Tony Courtney
- Full name: Anthony William Courtney
- Born: 19 May 1899 Nenagh, Ireland
- Died: 3 January 1970 (aged 70) Limerick, Ireland

Rugby union career
- Position(s): Forward

International career
- Years: Team / Apps / (Points)
- 1920–21: Ireland / 7 / (0)

= Tony Courtney =

Irish rugby union player

Anthony William Courtney (19 May 1899 — 3 January 1970) was an Irish international rugby union player.

Born in Nenagh, County Tipperary, Courtney was the youngest son of a doctor and underwent his early education at the local Christian Brothers school, before moving on to Clongowes Wood College in 1914. He studied medicine at University College Dublin (UCD).

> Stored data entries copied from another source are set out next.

#[global] Instance upd_tr_backend : Update tr_backend.
Proof. derive_update. Defined.
#[global] Instance upd_tr_connected : Update tr_connected.
Proof. derive_update. Defined.
#[global] Instance upd_tr_primary_backend : Update tr_primary_backend.
Proof. derive_update. Defined.
#[global] Instance upd_tr_split_active : Update tr_split_active.
Proof. derive_update. Defined.
#[global] Instance upd_tr_wait_read_active : Update tr_wait_read_active.
Proof. derive_update. Defined.
#[global] Instance upd_tr_wait_timeout_error : Update tr_wait_timeout_error.
Proof. derive_update. Defined.
#[global] Instance upd_tr_wrapped_query : Update tr_wrapped_query.
Proof. derive_update. Defined.
#[global] Instance upd_tr_original_pkt : Update tr_original_pkt.
Proof. derive_update. Defined.
#[global] Instance upd_tr_wait_spec : Update tr_wait_spec.
Proof. derive_update. Defined.
#[global] Instance upd_tr_writer_scope : Update tr_writer_scope.
Proof. derive_update. Defined.
#[global] Instance upd_tr_rfq_writer_scope : Update tr_rfq_writer_scope.
Proof. derive_update. Defined.
#[global] Instance upd_tr_read_start_us : Update tr_read_start_us.
Proof. derive_update. Defined.
#[global] Instance upd_tr_wait_start_us : Update tr_wait_start_us.
Proof. derive_update. Defined.

Definition empty_txn_reader : PolarDB_TxnReaderState :=
  mkTxnReader None false None false false false "" None no_wait no_scope no_scope 0 0.

Definition txn_reader_active (r : PolarDB_TxnReaderState) : bool :=
  tr_split_active r || tr_wait_read_active r.

Definition clear_request_state (r : PolarDB_TxnReaderState) : PolarDB_TxnReaderState :=
  mkTxnReader (tr_backend r) (tr_connected r) None false false false "" None no_wait no_scope
    (tr_rfq_writer_scope r) 0 0.

Definition clear_backend (r : PolarDB_TxnReaderState) : PolarDB_TxnReaderState :=
  r <| tr_backend := None |> <| tr_connected := false |> <| tr_rfq_writer_scope := no_scope |>.

Record PgSQL_Session := mkSession {
  ss_consistency : PolarDB_SessionConsistency;
  ss_split : PolarDB_TransactionSplitState;
  ss_query : PolarDB_QueryState;
  ss_ext : PolarDB_ExtendedRfqState;
  ss_config : PolarDB_SessionConfig;
  ss_safety : PolarDB_TxnReaderWaitSafetyState;
  ss_has_no_write_xids : bool;
  ss_failure : PolarDB_TxnReaderFailureState;
  ss_reader : PolarDB_TxnReaderState;
  ss_degraded_warning_sent : bool;
  ss_client_rfq_lsn_requested : bool;
  ss_wait_disabled : bool;
  ss_mybe : option Z;
  ss_current_hg : Z;
  ss_persistent_hg : Z;
  ss_locked_hg : Z;
  ss_in_transaction : bool;
  ss_extended : bool;
  ss_query_text : option string;
  ss_query_cmd : pgsql_command
}.

#[global] Instance upd_ss_consistency : Update ss_consistency.
Proof. derive_update. Defined.
#[global] Instance upd_ss_split : Update ss_split.
Proof. derive_update. Defined.
#[global] Instance upd_ss_query : Update ss_query.
Proof. derive_update. Defined.
#[global] Instance upd_ss_ext : Update ss_ext.
Proof. derive_update. Defined.
#[global] Instance upd_ss_config : Update ss_config.
Proof. derive_update. Defined.
#[global] Instance upd_ss_safety : Update ss_safety.
Proof. derive_update. Defined.
#[global] Instance upd_ss_has_no_write_xids : Update ss_has_no_write_xids.
Proof. derive_update. Defined.
#[global] Instance upd_ss_failure : Update ss_failure.
Proof. derive_update. Defined.
#[global] Instance upd_ss_reader : Update ss_reader.
Proof. derive_update. Defined.
#[global] Instance upd_ss_degraded_warning_sent : Update ss_degraded_warning_sent.
Proof. derive_update. Defined.
#[global] Instance upd_ss_mybe : Update ss_mybe.
Proof. derive_update. Defined.
#[global] Instance upd_ss_current_hg : Update ss_current_hg.
Proof. derive_update. Defined.
#[global] Instance upd_ss_in_transaction : Update ss_in_transaction.
Proof. derive_update. Defined.
#[global] Instance upd_ss_wait_disabled : Update ss_wait_disabled.
Proof. derive_update. Defined.
#[global] Instance upd_ss_client_rfq_lsn_requested : Update ss_client_rfq_lsn_requested.
Proof. derive_update. Defined.
#[global] Instance upd_ss_locked_hg : Update ss_locked_hg.
Proof. derive_update. Defined.
#[global] Instance upd_ss_extended : Update ss_extended.
Proof. derive_update. Defined.
#[global] Instance upd_ss_query_text : Update ss_query_text.
Proof. derive_update. Defined.
#[global] Instance upd_ss_query_cmd : Update ss_query_cmd.
Proof. derive_update. Defined.

(** A new frontend session. *)
Definition new_session : PgSQL_Session :=
  mkSession empty_consistency split_reset empty_query empty_ext_rfq default_session_config
    safety_clear false failure_clear empty_txn_reader false false false None (-1) (-1) (-1)
    false false None PGSQL_QUERY___NONE.

(** ** Session settings *)

Definition polardb_set_session_consistency_mode (mode : Z) (s : PgSQL_Session) : PgSQL_Session :=
  s <| ss_config := ss_config s <| cf_session_consistency_mode := mode |> |>.

Definition polardb_set_txn_split_warmup_mode (mode : Z) (s : PgSQL_Session) : PgSQL_Session :=
  s <| ss_config := ss_config s <| cf_txn_split_warmup_mode := mode |> |>.

Definition polardb_effective_txn_split_warmup_mode (s : PgSQL_Session) : Z :=
  if 0 <=? cf_txn_split_warmup_mode (ss_config s) then cf_txn_split_warmup_mode (ss_config s)
  else warmup_to_int Warmup_DEMAND.

(** ** Transaction isolation *)

(** Letters and digits, lower-cased. *)
Fixpoint normalize_chars (l : list ascii) : list ascii :=
  match l with
  | [] => []
  | c :: r => if isalnum c then tolower c :: normalize_chars r else normalize_chars r
  end.

Definition chars (s : string) : list ascii := list_ascii_of_string s.

Definition polardb_value_is_read_committed (raw : cstr) : bool :=
  match raw with
  | None | Some EmptyString => false
  | Some v => bool_decide (normalize_chars (chars v) = chars "readcommitted")
  end.

Section UserAttributes.

(** nlohmann::json: [None] when parsing or the typed access throws, otherwise
    the value of the "default-transaction_isolation" key if present. *)
Context (json_default_isolation : string -> option (option string)).

Definition polardb_apply_user_attributes (attributes : cstr) (s : PgSQL_Session)
  : PgSQL_Session :=
  let read_committed :=
    match attributes with
    | None | Some EmptyString => true
    | Some a =>
        match json_default_isolation a with
        | Some (Some value) => polardb_value_is_read_committed (Some value)
        | Some None => true
        | None => false
        end
    end in
  s <| ss_config := ss_config s <| cf_default_read_committed := read_committed |>
                                <| cf_backend_default_seen := false |> |>.

End UserAttributes.

Definition polardb_note_txn_non_read_committed (s : PgSQL_Session) : PgSQL_Session :=
  s <| ss_safety := ss_safety s <| sf_non_read_committed := true |> |>.

Definition polardb_note_txn_local_state_change (s : PgSQL_Session) : PgSQL_Session :=
  s <| ss_safety := ss_safety s <| sf_local_state_changed := true |> |>.

Definition polardb_txn_wait_uses_read_committed (s : PgSQL_Session) : bool :=
  if sf_non_read_committed (ss_safety s) then false
  else cf_default_read_committed (ss_config s).

(** What the response path reads of a backend connection at ReadyForQuery. *)
Record rfq_connection := mkRfqConn {
  rq_status : ascii;
  rq_xids : cstr;
  rq_splittable : bool;
  rq_wal_pending : bool;
  rq_lsn : Z;
  rq_payload_present : bool;
  rq_hostgroup : option Z;
  rq_srv : option (Z * nat);
  rq_default_isolation : cstr;
  rq_current_isolation : cstr;
  rq_in_transaction : bool;
  rq_result_error : bool;
  rq_multi_statement : bool;
  rq_wrapper_set_succeeded : bool
}.

Definition polardb_apply_backend_isolation_status (conn : option rfq_connection)
    (s : PgSQL_Session) : PgSQL_Session :=
  match conn with
  | None => s
  | Some conn =>
      let s :=
        match rq_default_isolation conn with
        | None | Some EmptyString => s
        | Some v =>
            s <| ss_config := ss_config s <| cf_backend_default_seen := true |>
                   <| cf_default_read_committed := polardb_value_is_read_committed (Some v) |> |>
        end in
      match rq_current_isolation conn with
      | None | Some EmptyString => s
      | Some v =>
          if rq_in_transaction conn && negb (polardb_value_is_read_committed (Some v))
          then polardb_note_txn_non_read_committed s else s
      end
  end.

(** ** The temporary transaction reader *)

Definition polardb_reset_txn_reader_request (s : PgSQL_Session) : PgSQL_Session :=
  let s :=
    match tr_primary_backend (ss_reader s) with
    | Some be => s <| ss_mybe := Some be |>
    | None => s
    end in
  s <| ss_reader := clear_request_state (ss_reader s) |>
    <| ss_query := reset_dispatch_wrapper (reset_reader_plan (ss_query s)) |>.

Definition polardb_release_txn_reader_backend (s : PgSQL_Session) : PgSQL_Session :=
  match tr_backend (ss_reader s) with
  | None => s
  | Some _ =>
      let s :=
        if txn_reader_active (ss_reader s) ||
           match tr_primary_backend (ss_reader s) with Some _ => true | None => false end
        then polardb_reset_txn_reader_request s else s in
      s <| ss_reader := clear_backend (ss_reader s) |>
  end.

(** Whether a released reader connection goes back to the pool.  [normalized]
    is the recovery of a connection that ended its query. *)
Definition released_reader_is_reusable (want_reuse conn_reusable conn_idle normalized
    conn_active_txn : bool) : bool :=
  want_reuse && conn_reusable && (conn_idle || (want_reuse && normalized)) &&
  negb conn_active_txn.

Definition polardb_teardown_transaction_reader_state (s : PgSQL_Session) : PgSQL_Session :=
  polardb_release_txn_reader_backend s
    <| ss_split := split_reset |> <| ss_failure := failure_clear |>
    <| ss_safety := safety_clear |>.

Definition polardb_release_txn_wait_read (s : PgSQL_Session) : PgSQL_Session :=
  if negb (tr_wait_read_active (ss_reader s)) &&
     match tr_primary_backend (ss_reader s) with Some _ => false | None => true end
  then s else polardb_release_txn_reader_backend s.

Definition polardb_reconcile_txn_wait_read_end (s : PgSQL_Session) : PgSQL_Session :=
  if negb (tr_wait_read_active (ss_reader s)) then s else polardb_release_txn_wait_read s.

Definition polardb_reconcile_txn_wait_read_request_entry (s : PgSQL_Session) : PgSQL_Session :=
  if negb (tr_wait_read_active (ss_reader s)) then s
  else polardb_reconcile_txn_wait_read_end s.

Definition polardb_begin_txn_reader_read (reader_hg : Z) (scope : PolarDB_WriterScope)
    (now_us : Z) (s : PgSQL_Session) : PgSQL_Session :=
  s <| ss_reader := ss_reader s <| tr_backend := Some reader_hg |> <| tr_connected := true |>
         <| tr_primary_backend := ss_mybe s |> <| tr_writer_scope := scope |>
         <| tr_read_start_us := now_us |> <| tr_wait_timeout_error := false |> |>
    <| ss_mybe := Some reader_hg |>.

Definition polardb_begin_txn_wait_read (reader_hg : Z) (scope : PolarDB_WriterScope)
    (now_us : Z) (s : PgSQL_Session) : PgSQL_Session :=
  let s := polardb_begin_txn_reader_read reader_hg scope now_us s in
  s <| ss_reader := ss_reader s <| tr_wait_read_active := true |> |>.

Definition polardb_begin_txn_split_read (reader_hg : Z) (pkt : PtrSize_t) (wrapped_query : string)
    (wait_spec : PolarDB_WaitSpec) (reader_plan : PolarDB_Query_ReaderPlan)
    (scope : PolarDB_WriterScope) (wrapper_stmts : Z) (wait_bypassed : bool) (now_us : Z)
    (s : PgSQL_Session) : PgSQL_Session :=
  let s := polardb_begin_txn_reader_read reader_hg scope now_us s in
  s <| ss_reader := ss_reader s <| tr_wrapped_query := wrapped_query |>
         <| tr_wait_spec := wait_spec |> <| tr_original_pkt := pkt |>
         <| tr_split_active := true |>
         <| tr_wait_start_us := if wait_bypassed then 0 else tr_read_start_us (ss_reader s) |> |>
    <| ss_split := begin_split_read (ss_split s) |>
    <| ss_query := ss_query s <| qs_reader_plan := reader_plan |>
         <| qs_dispatch_wrapper_stmts := wrapper_stmts |>
         <| qs_dispatch_wrapper_kind := Wrapper_TXN_SPLIT_WAIT |> |>.

(** [reader_conn_positioned]: the completed reader is connected and its last
    ReadyForQuery carried a nonzero LSN. *)
Definition polardb_finish_txn_reader_read (split_success split_error : bool)
    (reader_conn_positioned : bool) (s : PgSQL_Session) : PgSQL_Session :=
  if negb (tr_split_active (ss_reader s)) && negb (tr_wait_read_active (ss_reader s)) then s
  else
    let rfq_scope :=
      if negb split_error && scope_valid (tr_writer_scope (ss_reader s)) &&
         reader_conn_positioned
      then tr_writer_scope (ss_reader s) else no_scope in
    let s := s <| ss_reader := ss_reader s <| tr_rfq_writer_scope := rfq_scope |> |> in
    let s := polardb_reset_txn_reader_request s in
    if split_success then s <| ss_split := complete_split_read (ss_split s) |>
    else if split_error then s <| ss_split := fail_split_read (ss_split s) |>
    else s.

Definition polardb_complete_txn_split_read (positioned : bool) (s : PgSQL_Session)
  : PgSQL_Session :=
  if negb (tr_split_active (ss_reader s)) then s
  else polardb_finish_txn_reader_read true false positioned s.

Definition polardb_complete_txn_wait_read (positioned : bool) (s : PgSQL_Session)
  : PgSQL_Session :=
  if negb (tr_wait_read_active (ss_reader s)) then s
  else polardb_finish_txn_reader_read false false positioned s.

Definition polardb_abort_txn_split_read (positioned : bool) (s : PgSQL_Session)
  : PgSQL_Session :=
  polardb_finish_txn_reader_read false true positioned s.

Courtney was a member of the Garryowen side that won the Munster Senior Cup in 1920, the year he gained his first call up to the national team. He was capped seven times for Ireland over two years, playing as a forward. While attending UCD, Courtney played on the varsity XV and featured in their 1924 Leinster Senior Cup-winning side. He also appeared for his hometown club Nenagh Ormond.

After qualifying as a doctor, Courtney was a house surgeon at St Vincent's Hospital, medical officer for Nenagh no. 2 district and coroner for North Tipperary.

Courtney was the uncle of murdered Irish prelate Michael Courtney.